• **Problem statement**
You are asked to write out the entries exactly as they are given.

(Stored data)
(** ** Lists of tasks *)

Lemma elem_of_insert_inv {A} (l : list A) i x y : y ∈ <[i := x]> l -> y = x \/ y ∈ l.
Proof.
  intros [j Hj]%list_elem_of_lookup. destruct (decide (i = j)) as [<-|Hne].
  - rewrite list_lookup_insert in Hj. case_decide; [by simplify_eq; left|].
    right. by eapply list_elem_of_lookup_2.
  - rewrite list_lookup_insert_ne in Hj by done. right. by eapply list_elem_of_lookup_2.
Qed.

Lemma filter_insert_other {A} (P : A -> Prop) `{!forall x, Decision (P x)} (l : list A) i x y :
  l !! i = Some x -> ~ P x -> ~ P y -> filter P (<[i := y]> l) = filter P l.
Proof.
  intros Hi Hx Hy. rewrite insert_take_drop by by eapply lookup_lt_Some.
  rewrite <- (take_drop_middle l i x Hi) at 3.
  by rewrite !filter_app, filter_cons_False, filter_cons_False by done.
Qed.

Lemma filter_insert_same {A} (P : A -> Prop) `{!forall x, Decision (P x)} (l : list A) i x y z :
  l !! i = Some x -> P x -> filter P l = [z] ->
  filter P (<[i := y]> l) = if decide (P y) then [y] else [].
Proof.
  intros Hi Hx Hf. rewrite insert_take_drop by by eapply lookup_lt_Some.
  rewrite <- (take_drop_middle l i x Hi) in Hf.
  rewrite filter_app, filter_cons_True in Hf by done. rewrite filter_app, filter_cons.
  destruct (filter P (take i l)) as [|a t]; simpl in Hf; simplify_eq.
  - rewrite app_nil_l. destruct (decide (P y)); congruence.
  - by destruct t.
Qed.
Lemma manager_no_panic_witness :
  let acts := update_beijing ++ [AStart 1; AUp 1 up_ok_outcome; AFire 1] in
  match step (ADelete 9 "beijing") (example_at acts) with
  | Some (r, _) => r <> Err EPanic
  | None => False
  end.
Proof.
  intros acts. destruct (step (ADelete 9 "beijing") (example_at acts)) as [[r w']|] eqn:Hs.
  - intros Hr. destruct (example_trail acts ltac:(vm_compute; reflexivity)) as (tr & Ht & Hn).
    pose proof (manager_no_panic in_order all_well example_table "v2" example_w0 tr (example_at acts) (ADelete 9 "beijing") r w'
      example_started Ht Hs Hr) as Hm.
    apply Exists_app in Hm as [Hm|Hm]; [exact (Hn Hm)|]. apply Exists_cons in Hm as [Hm|Hm]; [|inversion Hm].
    exact (allowed_no_mishap (example_at acts) (ADelete 9 "beijing") I Hm).
  - exfalso. discriminate Hs.
Defined.

Lemma manager_one_worker_witness :
  let w := example_at (update_beijing ++ [AStart 1; AUp 1 up_ok_outcome]) in
  (length (workers w beijing_loc) <= 1)%nat /\
  ((beijing w).(zl_status) = CSCreating \/ (beijing w).(zl_status) = CSUpdating ->
    length (workers w beijing_loc) = 1%nat) /\
  forall i evs, w.(w_tasks) !! i = Some (TFire beijing_loc evs) ->
    exists ev s msg, evs = [(ev, s, msg)] /\
      is_Some (fsm_next cluster_transitions (beijing w).(zl_status) ev).
Proof.
  intros w. destruct (example_trail (update_beijing ++ [AStart 1; AUp 1 up_ok_outcome]) ltac:(vm_compute; reflexivity)) as (tr & Ht & Hn).
  destruct (manager_one_worker in_order all_well example_table "v2" example_w0 tr w beijing_loc (beijing w) example_started Ht) as [Hm|Hw].
  - apply (bool_decide_eq_true_1 _). vm_compute. reflexivity.
  - vm_compute. reflexivity.
  - destruct (Hn Hm).
  - exact Hw.
Defined.

Lemma manager_names_witness :
  find_cluster example_w0 "beijing" = Some beijing_loc /\ (beijing example_w0).(zl_status) <> CSDeleted /\
  (created example_w0 "beijing" = true -> (beijing example_w0).(zl_status) <> CSDeleting ->
    (beijing example_w0).(zl_stopCh) = ChOpen).
Proof.
  destruct (manager_names in_order all_well example_table "v2" example_w0 [] example_w0 beijing_loc (beijing example_w0)
    example_started (trail_start _)) as [Hm|Hw].
  - apply (bool_decide_eq_true_1 _). vm_compute. reflexivity.
  - vm_compute. reflexivity.
  - inversion Hm.
  - exact Hw.
Defined.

• **Reply to the exercise**
(** ** Lists of tasks *)

Lemma elem_of_insert_inv {A} (l : list A) i x y : y ∈ <[i := x]> l -> y = x \/ y ∈ l.
Proof.
  intros [j Hj]%list_elem_of_lookup. destruct (decide (i = j)) as [<-|Hne].
  - rewrite list_lookup_insert in Hj. case_decide; [by simplify_eq; left|].
    right. by eapply list_elem_of_lookup_2.
  - rewrite list_lookup_insert_ne in Hj by done. right. by eapply list_elem_of_lookup_2.
Qed.

Lemma filter_insert_other {A} (P : A -> Prop) `{!forall x, Decision (P x)} (l : list A) i x y :
  l !! i = Some x -> ~ P x -> ~ P y -> filter P (<[i := y]> l) = filter P l.
Proof.
  intros Hi Hx Hy. rewrite insert_take_drop by by eapply lookup_lt_Some.
  rewrite <- (take_drop_middle l i x Hi) at 3.
  by rewrite !filter_app, filter_cons_False, filter_cons_False by done.
Qed.

Lemma filter_insert_same {A} (P : A -> Prop) `{!forall x, Decision (P x)} (l : list A) i x y z :
  l !! i = Some x -> P x -> filter P l = [z] ->
  filter P (<[i := y]> l) = if decide (P y) then [y] else [].
Proof.
  intros Hi Hx Hf. rewrite insert_take_drop by by eapply lookup_lt_Some.
  rewrite <- (take_drop_middle l i x Hi) in Hf.
  rewrite filter_app, filter_cons_True in Hf by done. rewrite filter_app, filter_cons.
  destruct (filter P (take i l)) as [|a t]; simpl in Hf; simplify_eq.
  - rewrite app_nil_l. destruct (decide (P y)); congruence.
  - by destruct t.
Qed.
Lemma manager_no_panic_witness :
  let acts := update_beijing ++ [AStart 1; AUp 1 up_ok_outcome; AFire 1] in
  match step (ADelete 9 "beijing") (example_at acts) with
  | Some (r, _) => r <> Err EPanic
  | None => False
  end.
Proof.
  intros acts. destruct (step (ADelete 9 "beijing") (example_at acts)) as [[r w']|] eqn:Hs.
  - intros Hr. destruct (example_trail acts ltac:(vm_compute; reflexivity)) as (tr & Ht & Hn).
    pose proof (manager_no_panic in_order all_well example_table "v2" example_w0 tr (example_at acts) (ADelete 9 "beijing") r w'
      example_started Ht Hs Hr) as Hm.
    apply Exists_app in Hm as [Hm|Hm]; [exact (Hn Hm)|]. apply Exists_cons in Hm as [Hm|Hm]; [|inversion Hm].
    exact (allowed_no_mishap (example_at acts) (ADelete 9 "beijing") I Hm).
  - exfalso. discriminate Hs.
Defined.

Lemma manager_one_worker_witness :
  let w := example_at (update_beijing ++ [AStart 1; AUp 1 up_ok_outcome]) in
  (length (workers w beijing_loc) <= 1)%nat /\
  ((beijing w).(zl_status) = CSCreating \/ (beijing w).(zl_status) = CSUpdating ->
    length (workers w beijing_loc) = 1%nat) /\
  forall i evs, w.(w_tasks) !! i = Some (TFire beijing_loc evs) ->
    exists ev s msg, evs = [(ev, s, msg)] /\
      is_Some (fsm_next cluster_transitions (beijing w).(zl_status) ev).
Proof.
  intros w. destruct (example_trail (update_beijing ++ [AStart 1; AUp 1 up_ok_outcome]) ltac:(vm_compute; reflexivity)) as (tr & Ht & Hn).
  destruct (manager_one_worker in_order all_well example_table "v2" example_w0 tr w beijing_loc (beijing w) example_started Ht) as [Hm|Hw].
  - apply (bool_decide_eq_true_1 _). vm_compute. reflexivity.
  - vm_compute. reflexivity.
  - destruct (Hn Hm).
  - exact Hw.
Defined.

Lemma manager_names_witness :
  find_cluster example_w0 "beijing" = Some beijing_loc /\ (beijing example_w0).(zl_status) <> CSDeleted /\
  (created example_w0 "beijing" = true -> (beijing example_w0).(zl_status) <> CSDeleting ->
    (beijing example_w0).(zl_stopCh) = ChOpen).
Proof.
  destruct (manager_names in_order all_well example_table "v2" example_w0 [] example_w0 beijing_loc (beijing example_w0)
    example_started (trail_start _)) as [Hm|Hw].
  - apply (bool_decide_eq_true_1 _). vm_compute. reflexivity.
  - vm_compute. reflexivity.
  - inversion Hm.
  - exact Hw.
Defined.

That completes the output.